After a year of stagnant pricing and implementing new government measures to encourage sales, UK property analysts are scratching their heads and reconsidering their forecasts.
According to national senior economist Robert Gardner, who administers the Nationwide House Index, the market is "unusually volatile." car for sale
The UK property market continues to increase amid post-recession doldrums beyond London. Few new home developments are of little interest and both buyers and sellers are apprehensive about another European tragedy on the horizon.
In the hope of boosting activity, especially among buyers who cannot afford a penthouse in London, the government has introduced two financing initiatives aimed at adding liquidity to the market, financing of loans and the new buying aid, giving prospective home buyers less than £600,000 interest rate free loans over five years to support deposits.

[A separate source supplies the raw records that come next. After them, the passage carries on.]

Lemma store_iops (rs1 rs2 ws1 ws2 : list (list cell)) (w : World) :
  (forall r, In r rs1 -> List.length r = 2) ->
  (forall r, In r rs2 -> List.length r = 2) ->
  (forall r, In r ws1 -> List.length r = 2) ->
  (forall r, In r ws2 -> List.length r = 2) ->
  numeric (mkFrame ["device"; "reads"] rs1) "reads" ->
  numeric (mkFrame ["device"; "reads"] rs2) "reads" ->
  numeric (mkFrame ["device"; "writes"] ws1) "writes" ->
  numeric (mkFrame ["device"; "writes"] ws2) "writes" ->
  empty (mkFrame ["device"; "reads"] rs1) = false ->
  empty (mkFrame ["device"; "reads"] rs2) = false ->
  empty (mkFrame ["device"; "writes"] ws1) = false ->
  empty (mkFrame ["device"; "writes"] ws2) = false ->
  store_disk_pair (mkFrame ["device"; "reads"] rs1)
                  (mkFrame ["device"; "reads"] rs2)
                  (mkFrame ["device"; "writes"] ws1)
                  (mkFrame ["device"; "writes"] ws2)
                  "reads" "writes" "read_iops" "write_iops" "disk_iops" w
  = (Ok tt,
     recorded w "disk_iops"
       (disk_rates (mkFrame ["device"; "reads"] rs1)
                   (mkFrame ["device"; "reads"] rs2)
                   (mkFrame ["device"; "writes"] ws1)
                   (mkFrame ["device"; "writes"] ws2)
                   "reads" "writes" "read_iops" "write_iops")).
Proof.
  intros H1 H2 H3 H4 N1 N2 N3 N4 E1 E2 E3 E4.
  disk_half (reads_rates rs1 rs2 H1 H2 N1 N2) (writes_rates ws1 ws2 H3 H4 N3 N4)
            E1 E2 E3 E4.
Qed.

Lemma store_throughput (rs1 rs2 ws1 ws2 : list (list cell)) (w : World) :
  (forall r, In r rs1 -> List.length r = 2) ->
  (forall r, In r rs2 -> List.length r = 2) ->
  (forall r, In r ws1 -> List.length r = 2) ->
  (forall r, In r ws2 -> List.length r = 2) ->
  numeric (mkFrame ["device"; "rbytes"] rs1) "rbytes" ->
  numeric (mkFrame ["device"; "rbytes"] rs2) "rbytes" ->
  numeric (mkFrame ["device"; "wbytes"] ws1) "wbytes" ->
  numeric (mkFrame ["device"; "wbytes"] ws2) "wbytes" ->
  empty (mkFrame ["device"; "rbytes"] rs1) = false ->
  empty (mkFrame ["device"; "rbytes"] rs2) = false ->
  empty (mkFrame ["device"; "wbytes"] ws1) = false ->
  empty (mkFrame ["device"; "wbytes"] ws2) = false ->
  store_disk_pair (mkFrame ["device"; "rbytes"] rs1)
                  (mkFrame ["device"; "rbytes"] rs2)
                  (mkFrame ["device"; "wbytes"] ws1)
                  (mkFrame ["device"; "wbytes"] ws2)
                  "rbytes" "wbytes" "read_bytes_per_sec" "write_bytes_per_sec" "disk_throughput" w
  = (Ok tt,
     recorded w "disk_throughput"
       (disk_rates (mkFrame ["device"; "rbytes"] rs1)
                   (mkFrame ["device"; "rbytes"] rs2)
                   (mkFrame ["device"; "wbytes"] ws1)
                   (mkFrame ["device"; "wbytes"] ws2)
                   "rbytes" "wbytes" "read_bytes_per_sec" "write_bytes_per_sec")).
Proof.
  intros H1 H2 H3 H4 N1 N2 N3 N4 E1 E2 E3 E4.
  disk_half (rbytes_rates rs1 rs2 H1 H2 N1 N2) (wbytes_rates ws1 ws2 H3 H4 N3 N4)
            E1 E2 E3 E4.
Qed.

Lemma parse_metric_not_empty (p : pattern) (text value_name : string)
    (df : DataFrame) (c : string) (cs : list string) :
  parse_metric p text value_name = Ok df -> columns df = c :: cs ->
  empty df = false.
Proof.
  intros H Hc. destruct (parse_metric_records _ _ _ _ H) as (records & -> & _ & _).
  destruct records as [|d records]; [discriminate Hc|].
  pose proof (of_records_length (d :: records)) as Hlen.
  unfold empty. rewrite Hc.
  destruct (rows (of_records (d :: records))); [discriminate Hlen | reflexivity].
Qed.

(** [store_disk_iops_throughput] on two scrapes whose four disk counters
    carry the label device only: it stores, under disk_iops and then under
    disk_throughput, one row for every device with a read pair and a write
    pair of samples whose values have not fallen, with the volume (the
    device passed through the lookup table) and the two rates, each the
    difference over sixty. A half without such a device is reported as
    having no data. *)
Theorem store_disk_iops_throughput_stores_rates (text1 text2 : string)
    (r1 r2 w1 w2 rb1 rb2 wb1 wb2 : DataFrame) (w : World) :
  parse_metric reads_pattern text1 "reads" = Ok r1 ->
  parse_metric reads_pattern text2 "reads" = Ok r2 ->
  parse_metric writes_pattern text1 "writes" = Ok w1 ->
  parse_metric writes_pattern text2 "writes" = Ok w2 ->
  parse_metric read_bytes_pattern text1 "rbytes" = Ok rb1 ->
  parse_metric read_bytes_pattern text2 "rbytes" = Ok rb2 ->
  parse_metric written_bytes_pattern text1 "wbytes" = Ok wb1 ->
  parse_metric written_bytes_pattern text2 "wbytes" = Ok wb2 ->
  columns r1 = ["device"; "reads"] -> columns r2 = ["device"; "reads"] ->
  columns w1 = ["device"; "writes"] -> columns w2 = ["device"; "writes"] ->
  columns rb1 = ["device"; "rbytes"] -> columns rb2 = ["device"; "rbytes"] ->
  columns wb1 = ["device"; "wbytes"] -> columns wb2 = ["device"; "wbytes"] ->
  store_disk_iops_throughput text1 text2 w
  = (Ok tt,
     recorded
       (recorded w "disk_iops"
          (disk_rates r1 r2 w1 w2 "reads" "writes" "read_iops" "write_iops"))
       "disk_throughput"
       (disk_rates rb1 rb2 wb1 wb2 "rbytes" "wbytes"
                   "read_bytes_per_sec" "write_bytes_per_sec")).
Proof.
  intros P1 P2 P3 P4 P5 P6 P7 P8 C1 C2 C3 C4 C5 C6 C7 C8.
  pose proof (parse_metric_not_empty _ _ _ _ _ _ P1 C1) as E1.
  pose proof (parse_metric_not_empty _ _ _ _ _ _ P2 C2) as E2.
  pose proof (parse_metric_not_empty _ _ _ _ _ _ P3 C3) as E3.
  pose proof (parse_metric_not_empty _ _ _ _ _ _ P4 C4) as E4.
  pose proof (parse_metric_not_empty _ _ _ _ _ _ P5 C5) as E5.
  pose proof (parse_metric_not_empty _ _ _ _ _ _ P6 C6) as E6.
  pose proof (parse_metric_not_empty _ _ _ _ _ _ P7 C7) as E7.
  pose proof (parse_metric_not_empty _ _ _ _ _ _ P8 C8) as E8.
  destruct (parse_metric_columns _ _ _ _ P1) as (W1 & _ & _).
  destruct (parse_metric_columns _ _ _ _ P2) as (W2 & _ & _).
  destruct (parse_metric_columns _ _ _ _ P3) as (W3 & _ & _).
  destruct (parse_metric_columns _ _ _ _ P4) as (W4 & _ & _).
  destruct (parse_metric_columns _ _ _ _ P5) as (W5 & _ & _).
  destruct (parse_metric_columns _ _ _ _ P6) as (W6 & _ & _).
  destruct (parse_metric_columns _ _ _ _ P7) as (W7 & _ & _).
  destruct (parse_metric_columns _ _ _ _ P8) as (W8 & _ & _).
  pose proof (parse_metric_numeric _ _ _ _ P1) as N1.
  pose proof (parse_metric_numeric _ _ _ _ P2) as N2.
  pose proof (parse_metric_numeric _ _ _ _ P3) as N3.
  pose proof (parse_metric_numeric _ _ _ _ P4) as N4.
  pose proof (parse_metric_numeric _ _ _ _ P5) as N5.
  pose proof (parse_metric_numeric _ _ _ _ P6) as N6.
  pose proof (parse_metric_numeric _ _ _ _ P7) as N7.
  pose proof (parse_metric_numeric _ _ _ _ P8) as N8.
  unfold store_disk_iops_throughput.
  unfold bind at 1 2 3 4 5 6 7 8. unfold lift.
  rewrite P1, P2, P3, P4, P5, P6, P7, P8.
  destruct r1 as [c1 x1], r2 as [c2 x2], w1 as [c3 x3], w2 as [c4 x4].
  destruct rb1 as [c5 x5], rb2 as [c6 x6], wb1 as [c7 x7], wb2 as [c8 x8].
  cbn [columns] in C1, C2, C3, C4, C5, C6, C7, C8. subst.
  unfold bind.
  rewrite store_iops by (assumption || (intros r Hr; auto)).
  apply store_throughput; assumption || (intros r Hr; auto).
Qed.

Lemma store_disk_iops_throughput_stores_rates_witness :
  store_disk_iops_throughput disk_first_scrape disk_second_scrape Cycle.world
  = (Ok tt,
     recorded
       (recorded Cycle.world "disk_iops"
          (disk_rates (mkFrame ["device"; "reads"] [[Str "sda"; Num (Fin 100)]])
                      (mkFrame ["device"; "reads"] [[Str "sda"; Num (Fin 160)]])
                      (mkFrame ["device"; "writes"] [[Str "sda"; Num (Fin 40)]])
                      (mkFrame ["device"; "writes"] [[Str "sda"; Num (Fin 100)]])
                      "reads" "writes" "read_iops" "write_iops"))
       "disk_throughput"
       (disk_rates (mkFrame ["device"; "rbytes"] [[Str "sda"; Num (Fin 4096)]])
                   (mkFrame ["device"; "rbytes"] [[Str "sda"; Num (Fin 8192)]])
                   (mkFrame ["device"; "wbytes"] [[Str "sda"; Num (Fin 1024)]])
                   (mkFrame ["device"; "wbytes"] [[Str "sda"; Num (Fin 2048)]])
                   "rbytes" "wbytes" "read_bytes_per_sec" "write_bytes_per_sec")).
Proof.
  apply store_disk_iops_throughput_stores_rates; vm_compute; reflexivity.
Defined.

(** ** Reports of incomplete tables *)

Lemma first_missing_some (cs have : list string) (c : string) :
  In c cs -> mem c have = false -> exists c', first_missing cs have = Some c'.
Proof.
  induction cs as [|k cs IH]; intros Hin Hc; [contradiction|].
  simpl. destruct (mem k have) eqn:E.
  - destruct Hin as [->|Hin]; [congruence | apply IH; assumption].
  - eauto.
Qed.

(** The per-timestamp report of a table that lacks one of the columns
    timestamp, state and rate_per_sec is the empty frame: the function
    does not raise. *)
Theorem per_timestamp_report_of_missing_column (df : DataFrame) :
  lacks_required df ->
  SheetToLooker.calculate_cpu_utilization_correct df = Ok (mkFrame [] []).
Proof.
  intros (c & Hc & Hmiss).
  unfold SheetToLooker.calculate_cpu_utilization_correct.
  assert (Ht : exists df', SheetToLooker.truncate_timestamp_to_minute df = Ok df' /\
                           columns df' = columns df).
  { unfold SheetToLooker.truncate_timestamp_to_minute.
    destruct (has_column df "timestamp") eqn:E; [|eauto].
    unfold getcol at 1. rewrite E. cbn [rbind].
    unfold getcol. rewrite has_column_setcol, E. cbn [orb rbind].
    eexists. split; [reflexivity|].
    unfold setcol at 1. rewrite has_column_setcol, E. cbn [orb columns].
    unfold setcol. rewrite E. reflexivity. }
  destruct Ht as (df' & -> & Hcols). cbn [rbind]. rewrite Hcols.
  destruct (first_missing_some Report.required (columns df) c Hc Hmiss) as [c' ->].
  reflexivity.
Qed.

Lemma per_timestamp_report_of_missing_column_witness :
  SheetToLooker.calculate_cpu_utilization_correct stateless_table
  = Ok (mkFrame [] []).
Proof.
  apply per_timestamp_report_of_missing_column.
  exists "state". split; [right; left; reflexivity | reflexivity].
Defined.

Lemma preprocess_month_columns (df df' : DataFrame) (c : string) :
  Monthly.preprocess_month df = Ok df' ->
  has_column df' c = has_column df c || String.eqb c "month".
Proof.
  unfold Monthly.preprocess_month. intros H.
  rbind_inv H. rbind_inv H. rbind_inv H. inversion H; subst df'. clear H.
  rewrite has_column_setcol. f_equal.
  unfold filter_rows, has_column at 1. cbn [columns].
  change (mem c (columns (setcol df "timestamp" (map Report.to_datetime a))))
    with (has_column (setcol df "timestamp" (map Report.to_datetime a)) c).
  rewrite has_column_setcol.
  destruct (String.eqb c "timestamp") eqn:E; [|apply orb_false_r].
  apply String.eqb_eq in E. subst c.
  apply getcol_ok in Ha. destruct Ha as [Ha _]. rewrite Ha. reflexivity.
Qed.

Lemma has_column_filter_rows (df : DataFrame) (mask : list bool) (c : string) :
  has_column (filter_rows df mask) c = has_column df c.
Proof. reflexivity. Qed.

Lemma getcol_present (df : DataFrame) (c : string) :
  has_column df c = true ->
  getcol df c = Ok (map (fun r => row_get (columns df) r c) (rows df)).
Proof. intros H. unfold getcol. rewrite H. reflexivity. Qed.

Lemma preprocess_month_total (df : DataFrame) :
  has_column df "timestamp" = true ->
  exists df', Monthly.preprocess_month df = Ok df'.
Proof.
  intros Ht. unfold Monthly.preprocess_month.
  rewrite (getcol_present df) by exact Ht. cbn [rbind].
  rewrite getcol_present by (rewrite has_column_setcol, Ht; reflexivity).
  cbn [rbind].
  rewrite getcol_present
    by (rewrite has_column_filter_rows, has_column_setcol, Ht; reflexivity).
  cbn [rbind]. eauto.
Qed.

(** The monthly report of a table that lacks one of the three columns:
    without the timestamp it raises [KeyError], because
    [preprocess_month] reads the column before the columns are checked;
    with the timestamp, and so without the state or the rate, it is the
    empty frame. *)
Theorem monthly_report_of_missing_column (df : DataFrame) :
  lacks_required df ->
  Monthly.process_cpu_utilization df
  = if has_column df "timestamp" then Ok (mkFrame [] [])
    else Raise (KeyError "timestamp").
Proof.
  intros (c & Hc & Hmiss). destruct (has_column df "timestamp") eqn:Ht.
  - unfold Monthly.process_cpu_utilization.
    destruct (preprocess_month_total df Ht) as [df' E]. rewrite E.
    cbn [rbind].
    assert (Hmiss' : mem c (columns df') = false).
    { change (has_column df' c = false).
      rewrite (preprocess_month_columns df df' c E), Hmiss.
      destruct Hc as [<-|[<-|[<-|[]]]]; reflexivity. }
    destruct (first_missing_some Report.required (columns df') c Hc Hmiss')
      as [c' ->].
    reflexivity.
  - unfold Monthly.process_cpu_utilization, Monthly.preprocess_month, getcol.
    rewrite Ht. reflexivity.
Qed.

Critics say these initiatives would merely boost existing house prices while not encouraging new construction. Chancellor George Osborne nevertheless defended the effort last week in the House stating that supporting an out-of-control industry is vital and described a market where most potential purchasers cannot afford to buy a property.
"When you look at the housing market in the United Kingdom right now, there has been a halving of first-time buyers, a triple deposit required and a doubling of first-time buyers' deposits as a percentage of incomes," said Mr. Osborne.
The latest business projections in the UK are not optimistic. The average price for a London house has grown last year by £22,000 to £371,000, while overall prices in the United Kingdom have increased by 1% to £162,606.
The story in the other daily articles is similar. Prices stayed steady in March, but up 0.8% year-on-year in the Nationwide House Index, which was hardly a reason to celebrate. It was the first year-over-year increase in the index since February 2012.
While demand increases have been reported by the Royal Institute of Chartered Surveyors and others, the land registry data indicates that the number of transactions remained less than half that in the peak years.
According to the Bank of England, these are "promising" indicators and "thawing symptoms."
However, analysts are split on the status of the economy, due to a host of contradictory statistics and the present crisis in Europe.
According to optimists, increasing demand and higher pricing would create confidence in the industry among lenders and builders.
According to Richard Donnell, Hometrack's research director, "reduced mortgage rates have encouraged higher investment as a result of FLS [Lending Fund]."
On the other hand, Mr. Donnell does not seem to be swayed. "While the lack of houses, loans and new housing will help to sustain price levels," says Donnell, "accessibility and deposit levels continue to be key obstacles to a full-scale recovery."
There are also other analysts at the fence. Jonathan Samuels, Chief Executive Officer of Dragonfly Property Finance, said that the loan scheme and assistance for purchasing have established a "degree of market expectation." He warned against overconfidence, though.
"The combination adds additional volatility to the eurozone, and the conclusion is that the impression of the property market is divorced from actuality," said Mr. Samuels.